Degenerative LHBT, including combined arthroscopic abnormalities in most cases, expressed greater SP and NGF compared with healthy tendons, which supports our hypothesis that it would be a pain source in RCT patients. Expression levels of SP and NGF were comparable between intra-articular and intra-groove samples, indicating that both portions have similar potential as a pain generator.

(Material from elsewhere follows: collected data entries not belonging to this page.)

(** C5. After any sequence of events on the client (incoming data,
    filter changes, notification clicks, in any order):
    - at most one point per identifier carries the latest flag, and a
      point that carries it is the one added last for its identifier;
    - an incoming event whose id is new to the source adds its point at
      the end of the source with the flag set, and every flag that a
      point of the same identifier carried before is cleared: the new
      point is the only flagged one of its identifier;
    - an incoming event whose id is already in the source adds no point
      ([addFeature] drops it) while the flags of its identifier are
      cleared all the same: no point of that identifier is flagged then;
    - when the events received have distinct ids (the server numbers its
      events), every entity that has received an event has its flagged
      point, and that is the point of its last event. *)
Theorem latest_flag_unique_and_last (es : list Client.Event) :
  let st := Client.run es Client.init in
  let src := MapView.points (Client.map st) in
  (∀ i j f g,
     src !! i = Some f → src !! j = Some g →
     MapView.Point.identifier f = MapView.Point.identifier g →
     MapView.Point.isLatest f = true → MapView.Point.isLatest g = true →
     i = j)
  ∧ (∀ i j f g,
       src !! i = Some f → src !! j = Some g →
       MapView.Point.identifier f = MapView.Point.identifier g →
       MapView.Point.isLatest f = true →
       j ≤ i)
  ∧ (∀ d,
       GeoData.id d ∉ MapView.Point.id <$> src →
       ∃ f,
         MapView.points (Client.map (Client.step (Client.NewGeoData d) st))
         = MapView.clearLatest (GeoData.identifier d) src ++ [f]
         ∧ MapView.Point.id f = GeoData.id d
         ∧ MapView.Point.identifier f = GeoData.identifier d
         ∧ MapView.Point.isLatest f = true
         ∧ (∀ g, g ∈ MapView.clearLatest (GeoData.identifier d) src →
                 MapView.Point.identifier g = GeoData.identifier d →
                 MapView.Point.isLatest g = false))
  ∧ (∀ d,
       GeoData.id d ∈ MapView.Point.id <$> src →
       MapView.points (Client.map (Client.step (Client.NewGeoData d) st))
       = MapView.clearLatest (GeoData.identifier d) src
       ∧ (∀ g, g ∈ MapView.clearLatest (GeoData.identifier d) src →
               MapView.Point.identifier g = GeoData.identifier d →
               MapView.Point.isLatest g = false))
  ∧ (NoDup (GeoData.id <$> Received.data es) →
     ∀ identifier d,
       last (Received.of_entity identifier es) = Some d →
       ∃ f, f ∈ src
            ∧ MapView.Point.id f = GeoData.id d
            ∧ MapView.Point.identifier f = identifier
            ∧ MapView.Point.isLatest f = true
            ∧ ∀ g, g ∈ src → MapView.Point.identifier g = identifier →
                   MapView.Point.isLatest g = true → g = f).
Proof.
  intros st src.
  assert (MapView.latest_is_last src) as Hinv.
  { apply latest_is_last_run. intros i j f g Hf. by destruct i. }
  assert (∀ i j f g,
            src !! i = Some f → src !! j = Some g →
            MapView.Point.identifier f = MapView.Point.identifier g →
            MapView.Point.isLatest f = true → MapView.Point.isLatest g = true →
            i = j) as Huniq.
  { intros i j f g Hf Hg Hid Hlf Hlg.
    pose proof (Hinv i j f g Hf Hg Hid Hlf).
    pose proof (Hinv j i g f Hg Hf (eq_sym Hid) Hlg). lia. }
  assert (∀ identifier g,
            g ∈ MapView.clearLatest identifier src →
            MapView.Point.identifier g = identifier →
            MapView.Point.isLatest g = false) as Hcleared.
  { intros identifier g (g0 & -> & _)%list_elem_of_fmap Hid.
    case_bool_decide as Hsame; simpl in *; [|done].
    destruct (MapView.Point.isLatest g0) eqn:Hl; simpl; [done|by rewrite Hl]. }
  destruct (mounted_run es Client.init mounted_init) as [[ps Hps] [ls Hls]].
  fold st in Hps, Hls.
  assert (src = ps) as Hsrc by (unfold src, MapView.points; by rewrite Hps).
  split_and!; [exact Huniq|exact Hinv| | |].
  - (* an incoming event with a new id *)
    intros d Hfresh.
    destruct (step_NewGeoData d st ps ls Hps Hls) as (_ & _ & Hps' & _).
    unfold MapView.points at 1. rewrite Hps'. simpl default.
    unfold MapView.addPoint. rewrite <- Hsrc.
    rewrite clearLatest_ids, bool_decide_eq_false_2 by done.
    eexists. split_and!; try done. apply Hcleared.
  - (* an incoming event with an id of the source *)
    intros d Hold.
    destruct (step_NewGeoData d st ps ls Hps Hls) as (_ & _ & Hps' & _).
    unfold MapView.points at 1. rewrite Hps'. simpl default.
    unfold MapView.addPoint. rewrite <- Hsrc.
    rewrite clearLatest_ids, bool_decide_eq_true_2 by done.
    split; [done|apply Hcleared].
  - (* a whole session with distinct ids *)
    intros Hnd identifier d Hlast.
    destruct (last_of_entity identifier es d Hlast) as (k & Hk & Hid & Hlater).
    destruct (points_follow_events es Hnd) as [Hlen Hpoints].
    fold st src in Hlen, Hpoints.
    destruct (lookup_lt_is_Some_2 src k) as [f Hf].
    { rewrite Hlen. by eapply lookup_lt_Some. }
    destruct (Hpoints k f d Hf Hk) as [Hdata Hflag].
    exists f. split_and!.
    + by eapply list_elem_of_lookup_2.
    + by apply (f_equal MapView.Point.id) in Hdata.
    + apply (f_equal MapView.Point.identifier) in Hdata. simpl in Hdata. congruence.
    + by apply Hflag.
    + intros g [j Hg]%list_elem_of_lookup Hgid Hgl.
      assert (MapView.Point.identifier f = identifier) as Hfid.
      { apply (f_equal MapView.Point.identifier) in Hdata. simpl in Hdata. congruence. }
      assert (j = k) as ->.
      { apply (Huniq j k g f Hg Hf); [congruence|done|by apply Hflag]. }
      congruence.
Qed.
(** C4, as amended: when the retriever returns zero candidates the run
    does not fail at retrieval: the block of formatted documents is the
    empty string, the disambiguation model is called on the prompt
    rendered over it, and the run never ends with a retriever error. *)
Theorem C4_empty_retrieval_continues
        {W} (X : Externals W) (docArray : list Document) (c : DocConfig)
        (w w1 w2 w3 : W) (r1 : string + AIMessage) (w4 : W) :
  createStore X w = (inr tt, w1) ->
  createLlm X w1 = (inr tt, w2) ->
  retrieverInvoke X 5 (formatQuery c) w2 = (inr [], w3) ->
  llmInvoke X (idPrompt X c []) w3 = (r1, w4) ->
  formatDocs X [] = inr EmptyString /\
  (exists rest,
      calls (trace (snd (run X docArray c w)))
      = ([ CreateStore; CreateLlm; RetrieverInvoke 5 (formatQuery c);
           LlmInvoke (idPrompt X c []) ] ++ rest)%list) /\
  (forall msg, fst (run X docArray c w) <> inl (RetrieverError msg)).
Proof.
  intros H1 H2 H3 H4. split; [reflexivity|].
  rewrite run_result, run_calls. unfold summary; cbv zeta.
  rewrite H1, H2, H3. cbn [firstn previews].
  change (formatDocs X []) with (@inr error string EmptyString). cbv beta iota.
  rewrite H4.
  destruct r1 as [msg1|reply1].
  { split; [exists []; reflexivity | intros msg; discriminate]. }
  destruct (JSON_parse X (content reply1)) as [result|].
  2:{ split; [exists []; reflexivity | intros msg; discriminate]. }
  destruct (tableContent X docArray result) as [e|table] eqn:Et.
  { split; [exists []; reflexivity|].
    intros msg H. cbn [fst] in H. injection H as ->.
    apply tableContent_throws in Et. discriminate Et. }
  destruct (llmInvoke X (htmlPrompt X table) w4)
    as [[msg2|reply2] w5].
  { split; [eexists [_]; reflexivity | intros msg; discriminate]. }
  split; [eexists [_]; reflexivity|].
  intros msg. cbn [fst]. unfold decode.
  destruct (JSON_parse X (content reply2)); discriminate.
Qed.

SP was likely to be expressed highly in patients with localized pressure pain hypersensitivity and positive O’Brien test (ie, altered mechanistic pain profile of LHBT), which may help when considering simultaneous LHBT resection during ARCR.

Abbreviations

LHBT, long head of biceps tendon; RCT, rotator cuff tear; ARCR, arthroscopic rotator cuff repair; SP, substance P; NGF, nerve growth factor; ELISA, enzyme-linked immunosorbent assay; VAS, visual analog scale; PPT, pressure pain threshold; ROM, range of motion; SSP, supraspinatus; ISP, infraspinatus; SSC, subscapularis.

Acknowledgment

We would like to thank Reika Shiraishi for invaluable technical assistance.

Author Contributions

Study design: M Izumi, YH, YK, YI. Data collection: M Izumi, YH, YK, YM, TM, YI. Data analysis: M Izumi, YH, YK, YI. Drafting or revising manuscript: M Izumi, YH, YK, YM, TM, YM, YI, M Ikeuchi. All authors made substantial contributions to conception and design, acquisition of data, or analysis and interpretation of data; took part in drafting the article or revising it critically for important intellectual content; agreed to submit to the current journal; gave final approval of the version to be published; and agree to be accountable for all aspects of the work.

Funding

This work was supported by JSPS KAKENHI Grant Number 16K19213 to Masashi Izumi. The funders had no role in study design, data collection and analysis, decision to publish, or preparation of the manuscript.

Disclosure

The authors report no conflict of interest in this work.